全方位的ウイルス対策のすすめ：特集 いま、ウイルス対策を再考する：運用編（3/5 ページ）

[二木真明（住商エレクトロニクス），ITmedia]

　自動感染プログラムが組織内に持ち込まれる経路はいくつか存在するが、先に述べた、ユーザーPCに直接感染を引き起こすケースが最も可能性が高い。多くの自動感染プログラムは複数の感染方法を組み込んでおり、メールやWebサイト経由でも感染できるからだ。特に、ノートPCなどを持ち出した先で感染し、端末をそのまま持ち帰ってネットワークに接続することで大量の内部感染を引き起こすケースは、昨年のBlasterやNachiの場合にも多数報告されている。

　一方で、インターネットから公開サービス経由で内部に侵入されるケースは、多くのサイトではDMZを設けて公開サーバを管理しているため、比較的少ないとみられる。しかし、マイクロソフトのSQL Serverの脆弱性を狙った昨年2月のSlammerワームの大流行のように、内部に侵入されてしまうケースがあるのも事実だ。また、こうしたプログラムが生成する通信トラフィック自体がインターネットのインフラにとって大きな脅威となる可能性もあるため、油断はできない。

感染経路ごとの対策を見直す

1.ユーザーPCでの対策

　ユーザーPCを既知の不正プログラムから保護する主な対策は、当たり前のようだがウイルス対策ソフトの導入である。この対策を講じることで、それがいかなる経路から侵入しようとも、少なくとも感染行動を開始する時点で不正プログラムの動きを封じることができる。ウイルス対策の最終ラインとして必ず導入しておきたいものだ。

　しかし、ウイルス対策ソフトがすべての不正プログラムに対応できるわけではない。いわゆるスパイウェアと呼ばれるものについては、ウイルス対策ソフトウェアでは検出、駆除できない場合もある。重要な情報を取り扱う可能性があるPCについてスパイウェア侵入の危険性があるならば、専用の対策ソフトの併用を検討することが必要かもしれない。

　また、SlammerやCodeRedのような、メモリ上にのみ存在するようなワームについても検知が困難な場合がある。したがって、当然ながら、こうしたワームの侵入の糸口となる既知の脆弱性については、適切なパッチ導入を行って対策を講じておきたい。

　電子メールやWebを経由した既知ウイルス／ワームの侵入についても、ユーザーPC側に対策ソフトが導入されていれば、感染そのものは防止できる。しかし以下の理由から、ある程度以上の規模の組織では、メールサーバやファイアウォールなど、外部とのゲートウェイ上で通過ウイルス除去を行うことを推奨したい。

　一つの理由は、メール感染型ウイルス／ワームは時々、爆発的に流行することだ。
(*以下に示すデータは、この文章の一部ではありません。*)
(** * The PDF chat widget: a shallow embedding of the React components

    The repository holds four near-identical variants of one chat component
    (ChatBot, and three revisions of ResizableChatBot).  They share the
    message transcript, the submit handler and its error classification; the
    resizable ones add the expand/collapse flag and the drag handle.

    What is modelled, and how:
    - a JavaScript string is its sequence of UTF-16 code units;
    - a value read out of a JSON body is a [json] tree, [undefined] is [None];
    - a component instance is a record of its [useState] cells, its refs and
      the listeners it has registered on [document]; a listener is a closure,
      so it carries the values of the render that created it;
    - an event handler is a computation in a small monad with state, a log of
      the calls made to the collaborators (toasts, fetch, the parent's
      callback) and JavaScript exceptions;
    - the [async] submit handler is split at its single [await fetch]: the
      part that runs inside the submit event, and the part that runs when
      the request settles.
    The ChatBot variant has no panel; it uses the transcript, the input and
    [isProcessing] only, and its handler is the same.  Console output and
    the scrolling of the transcript into view are not modelled. *)

From Stdlib Require Import ZArith NArith QArith List String Ascii Bool Lia.
From Stdlib Require Import DecimalString.
Import ListNotations.

Set Warnings "-register-all".
Local Open Scope N_scope.

(** ** JavaScript strings *)

Module JsString.

(** A string is a list of UTF-16 code units. *)
Definition jsstring := list N.

Definition eqb (a b : jsstring) : bool :=
  if list_eq_dec N.eq_dec a b then true else false.

(** The code units of one Unicode scalar value. *)
Definition utf16 (cp : N) : jsstring :=
  if cp <? 65536 then [cp]
  else [55296 + (cp - 65536) / 1024; 56320 + (cp - 65536) mod 1024].

(** Source text is UTF-8; [decode] reads it into code units.  A byte that
    does not start a well-formed sequence is kept as it is. *)
Fixpoint decode (bs : list N) : jsstring :=
  match bs with
  | [] => []
  | b0 :: r0 =>
      if b0 <? 192 then b0 :: decode r0
      else match r0 with
      | [] => [b0]
      | b1 :: r1 =>
          if b0 <? 224 then utf16 ((b0 - 192) * 64 + (b1 - 128)) ++ decode r1
          else match r1 with
          | [] => [b0; b1]
          | b2 :: r2 =>
              if b0 <? 240
              then utf16 ((b0 - 224) * 4096 + (b1 - 128) * 64 + (b2 - 128))
                     ++ decode r2
              else match r2 with
              | [] => [b0; b1; b2]
              | b3 :: r3 =>
                  utf16 ((b0 - 240) * 262144 + (b1 - 128) * 4096
                         + (b2 - 128) * 64 + (b3 - 128)) ++ decode r3
              end
          end
      end
  end.

Fixpoint bytes (s : string) : list N :=
  match s with
  | EmptyString => []
  | String c r => N_of_ascii c :: bytes r
  end.

(** A string literal of the source. *)
Definition lit (s : string) : jsstring := decode (bytes s).

(** [String.prototype.trim] strips white space and line terminators. *)
Definition isWhiteSpace (c : N) : bool :=
  (9 <=? c) && (c <=? 13)
  || (c =? 32) || (c =? 160) || (c =? 5760)
  || (8192 <=? c) && (c <=? 8202)
  || (c =? 8232) || (c =? 8233) || (c =? 8239) || (c =? 8287)
  || (c =? 12288) || (c =? 65279).

Fixpoint trimStart (s : jsstring) : jsstring :=
  match s with
  | [] => []
  | c :: r => if isWhiteSpace c then trimStart r else s
  end.

Definition trimEnd (s : jsstring) : jsstring := rev (trimStart (rev s)).

Definition trim (s : jsstring) : jsstring := trimEnd (trimStart s).

Fixpoint startsWith (s p : jsstring) : bool :=
  match p, s with
  | [], _ => true
  | _ :: _, [] => false
  | a :: p', b :: s' => (a =? b) && startsWith s' p'
  end.

(** [String.prototype.includes]. *)
Fixpoint includes (s p : jsstring) : bool :=
  startsWith s p ||
  match s with
  | [] => false
  | _ :: r => includes r p
  end.

(** A string is falsy exactly when it is empty. *)
Definition nonEmpty (s : jsstring) : bool :=
  match s with [] => false | _ :: _ => true end.

(** The decimal rendering of a non-negative integer. *)
Definition ofN (n : N) : jsstring :=
  lit (NilZero.string_of_uint (N.to_uint n)).

End JsString.
Import JsString.

(** ** JavaScript values that come out of a JSON body *)

Module Js.

(** A JSON number is a double.  The code only ever tests a number for
    truthiness and renders it into a string, so a number is carried as
    these two observations. *)
Record jsnumber := mkNumber {
  numTruthy : bool;
  numString : jsstring
}.

Inductive json :=
| JNull
| JBool (b : bool)
| JNumber (n : jsnumber)
| JString (s : jsstring)
| JArray (xs : list json)
| JObject (props : list (jsstring * json)).

(** What an expression evaluates to: [None] is [undefined]. *)
Definition jsval := option json.

(** What a [throw] carries.  Every exception raised here is an [Error]
    instance; [NonError] stands for a rejection with any other value. *)
Inductive thrown :=
| ErrorObj (message : jsstring)
| NonError.

Inductive result (A : Type) :=
| Ok (a : A)
| Throw (e : thrown).
Arguments Ok {A} a.
Arguments Throw {A} e.

(** The engine's wording of its own TypeErrors is not fixed by the
    language. *)
Inductive TypeErrorKind :=
| ReadOfNullish (prop : jsstring)
| NotAFunction (callee : jsstring)
| NoPrimitiveValue.

(** The own property [k] of a parsed object. *)
Fixpoint lookup (k : jsstring) (props : list (jsstring * json)) : jsval :=
  match props with
  | [] => None
  | (k', v) :: r => if JsString.eqb k k' then Some v else lookup k r
  end.

Definition truthy (v : jsval) : bool :=
  match v with
  | None => false
  | Some JNull => false
  | Some (JBool b) => b
  | Some (JNumber n) => numTruthy n
  | Some (JString s) => nonEmpty s
  | Some (JArray _) => true
  | Some (JObject _) => true
  end.

(** [a || b] *)
Definition or_else (a : jsval) (b : jsval) : jsval :=
  if truthy a then a else b.

(** ToString of a defined value; [None] when the conversion throws.  A
    parsed object that has an own [toString] property (never a function)
    has no primitive value. *)
Fixpoint toStringJ (v : json) : option jsstring :=
  match v with
  | JNull => Some (lit "null")
  | JBool true => Some (lit "true")
  | JBool false => Some (lit "false")
  | JNumber n => Some (numString n)
  | JString s => Some s
  | JArray xs =>
      (fix join (l : list json) : option jsstring :=
         match l with
         | [] => Some []
         | x :: r =>
             match (match x with JNull => Some [] | _ => toStringJ x end),
                   join r with
             | Some a, Some b =>
                 Some (a ++ (match r with [] => [] | _ :: _ => lit "," end) ++ b)
             | _, _ => None
             end
         end) xs
  | JObject props =>
      match lookup (lit "toString") props with
      | Some _ => None
      | None => Some (lit "[object Object]")
      end
  end.
(** * RPCServer: the dispatch and reply protocol of [rabbitmq/rpc_server.py]

    A shallow embedding of [RPCServer.serve], of the [reply] closure it
    builds and of the example method [echo].  The broker channel is a
    write-only device for [serve]: the embedding records, in order, every
    call made on it, next to the logger calls and the handler bodies that
    are entered. *)

From stdpp Require Import gmap strings list fin_maps.
From Stdlib Require Import ZArith.

Set Warnings "-register-all".
Open Scope string_scope.
Open Scope list_scope.

(** ** Values *)

(** What [decode_json] returns and [encode_json] accepts.  An object is a
    Python [dict] with [str] keys. *)
Inductive json : Type :=
  | JNull
  | JBool (b : bool)
  | JInt (n : Z)
  | JFloat (literal : string)
  | JStr (s : string)
  | JArr (items : list json)
  | JObj (members : gmap string json).

(** The wire body of a message. *)
Abbreviation bytes := (list Byte.byte).

(** The exceptions that can leave [serve]. *)
Inductive exn : Type :=
  | DecodeError
  | TypeError
  | ValueError
  | KeyError.

Inductive result (A : Type) : Type :=
  | Ok (a : A)
  | Raise (e : exn).
Arguments Ok {A} a.
Arguments Raise {A} e.

(** ** Effects *)

(** Of a call of the logger the level is recorded, not the text. *)
Inductive level : Type := DEBUG | WARNING.

Inductive event : Type :=
  | log (lvl : level)
  | basic_publish (exchange routing_key : string)
                  (correlation_id : option string) (body : bytes)
  | basic_ack (delivery_tag : Z)
  | enter (callee : string) (kwargs : gmap string json).

(** A computation yields a value or raises, and leaves the events it
    performed, oldest first. *)
Definition M (A : Type) : Type := result A * list event.

Definition ret {A} (a : A) : M A := (Ok a, []).
Definition raise {A} (e : exn) : M A := (Raise e, []).
Definition emit (e : event) : M unit := (Ok tt, [e]).
Definition lift {A} (r : result A) : M A := (r, []).

Definition bind {A B} (k : A -> M B) (m : M A) : M B :=
  match m with
  | (Ok a, t) => let '(r, t') := k a in (r, t ++ t')
  | (Raise e, t) => (Raise e, t)
  end.

#[global] Instance M_ret : MRet M := @ret.
#[global] Instance M_bind : MBind M := @bind.

Definition outcome {A} (m : M A) : result A := fst m.
Definition trace {A} (m : M A) : list event := snd m.

(** ** The Python operations [serve] relies on *)

Fixpoint is_substring (needle hay : string) : bool :=
  String.prefix needle hay ||
  match hay with
  | EmptyString => false
  | String _ rest => is_substring needle rest
  end.

(** [key in container], for a [str] key. *)
Definition contains (key : string) (container : json) : result bool :=
  match container with
  | JObj members => Ok (bool_decide (is_Some (members !! key)))
  | JArr items =>
      Ok (existsb (fun item => match item with
                               | JStr s => bool_decide (s = key)
                               | _ => false
                               end) items)
  | JStr s => Ok (is_substring key s)
  | _ => Raise TypeError
  end.

(** [container[key]], for a [str] key. *)
Definition getitem (container : json) (key : string) : result json :=
  match container with
  | JObj members =>
      match members !! key with
      | Some v => Ok v
      | None => Raise KeyError
      end
  | _ => Raise TypeError
  end.

(** *** Callables and their signatures *)

Inductive kind : Type :=
  | POSITIONAL_ONLY
  | POSITIONAL_OR_KEYWORD
  | VAR_POSITIONAL
  | KEYWORD_ONLY
  | VAR_KEYWORD.

#[global] Instance kind_eq_dec : EqDecision kind.
Proof. solve_decision. Defined.

Record Param : Type := {
  name : string;
  param_kind : kind;
  has_default : bool
}.

(** A plain parameter, as in [def echo(self, msg, reply_fun)]. *)
Definition param (n : string) : Param :=
  {| name := n; param_kind := POSITIONAL_OR_KEYWORD; has_default := false |}.

(** What a method does once its parameters are bound: it receives the
    keyword arguments taken from the request and the reply closure. *)
Definition method_body : Type := gmap string json -> (json -> M unit) -> M unit.

(** [parameters] is what [inspect.signature] shows: it leaves out the
    parameters that already have their positional value, the [self] of a
    bound method.  [filled] holds the names of those that a keyword could
    still address.  [introspectable] is false for a callable on which
    [inspect.signature] raises [ValueError]. *)
Record callable : Type := {
  repr : string;
  filled : list string;
  parameters : list Param;
  introspectable : bool;
  code : method_body
}.

(** The value of an attribute of the server instance. *)
Inductive attribute : Type :=
  | None_
  | Object
  | Callable (f : callable).

(** [getattr(self, name, None)] once [name] is known to be a [str]. *)
Definition getattr (self : gmap string attribute) (attr : string) : attribute :=
  default None_ (self !! attr).

(** [inspect.signature(method_op).parameters], as the names in order. *)
Definition signature (method_op : attribute) : result (list string) :=
  match method_op with
  | Callable f =>
      if introspectable f then Ok (name <$> parameters f) else Raise ValueError
  | _ => Raise TypeError
  end.

(** Binding of a call made with keyword arguments only.  A keyword goes
    to the parameter of that name; the name of a parameter that has its
    value already is refused ("got multiple values"); any other keyword
    needs a catch-all parameter. *)
Definition takes_keyword (filled : list string) (ps : list Param)
    (k : string) : bool :=
  existsb (fun p => bool_decide (name p = k) &&
                    (bool_decide (param_kind p = POSITIONAL_OR_KEYWORD) ||
                     bool_decide (param_kind p = KEYWORD_ONLY))) ps
  || (bool_decide (k ∉ filled) &&
      existsb (fun p => bool_decide (param_kind p = VAR_KEYWORD)) ps).

Definition bound (keywords : list string) (p : Param) : bool :=
  match param_kind p with
  | VAR_POSITIONAL | VAR_KEYWORD => true
  | POSITIONAL_ONLY => has_default p
  | POSITIONAL_OR_KEYWORD | KEYWORD_ONLY =>
      has_default p || bool_decide (name p ∈ keywords)
  end.

Definition binds (filled : list string) (ps : list Param)
    (keywords : list string) : bool :=
  forallb (takes_keyword filled ps) keywords && forallb (bound keywords) ps.

(** ** The server *)

Definition METHOD_ATTRIBUTE : string := "method".
Definition ARGS_ATTRIBUTE : string := "args".

(** The [method] and [props] arguments of [serve], as far as it reads them. *)
Record Deliver : Type := { delivery_tag : Z }.
Record BasicProperties : Type := {
  reply_to : option string;
  correlation_id : option string
}.

(** The dict [{"error": text}]. *)
Definition error (text : string) : json := JObj {[ "error" := JStr text ]}.

Section Serve.

(** [rabbitmq.protocol] is not part of the sources at hand: the two
    codec functions are taken as given.  [decode_json] may raise. *)
Variable decode_json : bytes -> result json.
Variable encode_json : json -> bytes.

(** The attributes of the instance [serve] is a method of. *)
Variable self : gmap string attribute.

(** The closure [reply] of [serve], with the variables it captures. *)
Definition reply (method : Deliver) (routing_key_reply : string)
    (request_id : option string) (msg : json) : M unit :=
  emit (log DEBUG);;
  emit (basic_publish "" routing_key_reply request_id (encode_json msg));;
  emit (basic_ack (delivery_tag method)).

(** The call of [method_op] with the keyword arguments of [args] and
    with [reply_fun=reply]. *)
Definition call (method_op : callable) (args : json)
    (reply_fun : json -> M unit) : M unit :=
  match args with
  | JObj kwargs =>
      if bool_decide (is_Some (kwargs !! "reply_fun")) then raise TypeError
      else if binds (filled method_op) (parameters method_op)
                    ((map_to_list kwargs).*1 ++ ["reply_fun"])
      then emit (enter (repr method_op) kwargs);;
           code method_op kwargs reply_fun
      else raise TypeError
  | _ => raise TypeError
  end.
対策を行っているのがユーザーPC側のみだと、大量のウイルス付きメールが届くために、PC上でウイルス検出警告が頻発することになる。これはユーザーを不安に陥れると同時に、サポート部門に対する問い合わせの激増といった形で混乱を引き起こす可能性がある。もしもメールサーバ上でウイルスが除去されていれば、こうした混乱はかなり軽減できる。

　また、電源投入などのタイミングによっては、各ユーザーPCのパターンファイル更新状況にばらつきが出る可能性がある。特に、緊急にパターンが更新されたような場合は、ほんの少しの差で更新が間に合わなかったPCが感染してしまうケースも十分に考えられる。このような際に、まずゲートウェイ上の対策システムを優先して更新しておけば、少なくともメールやWeb経由の感染は防ぐことが可能だ。

　最後の理由は、二重の防御を行うことで安全性を強化できる点だ。特に、クライアントとゲートウェイで、それぞれ異なるメーカーの製品を使って対策を行うことには大きな意味がある。新種のウイルスへの対応は、メーカーによってばらつきが生じるのが常だ。どのメーカーが優秀というものではなく、その時々によって一番乗りするメーカーは変わる。したがって、異なるメーカーの製品を併用していれば、常に早いほうのタイミングで対策が有効になるため都合がいい。

　残念ながら現在のウイルス対策ソフトの仕組みでは、クライアントに複数の対策ソフトを導入することは困難だ。そこで、ゲートウェイ対策とクライアント対策の2つの分野で、異なるメーカーの製品を採用するのが最も合理的と言える。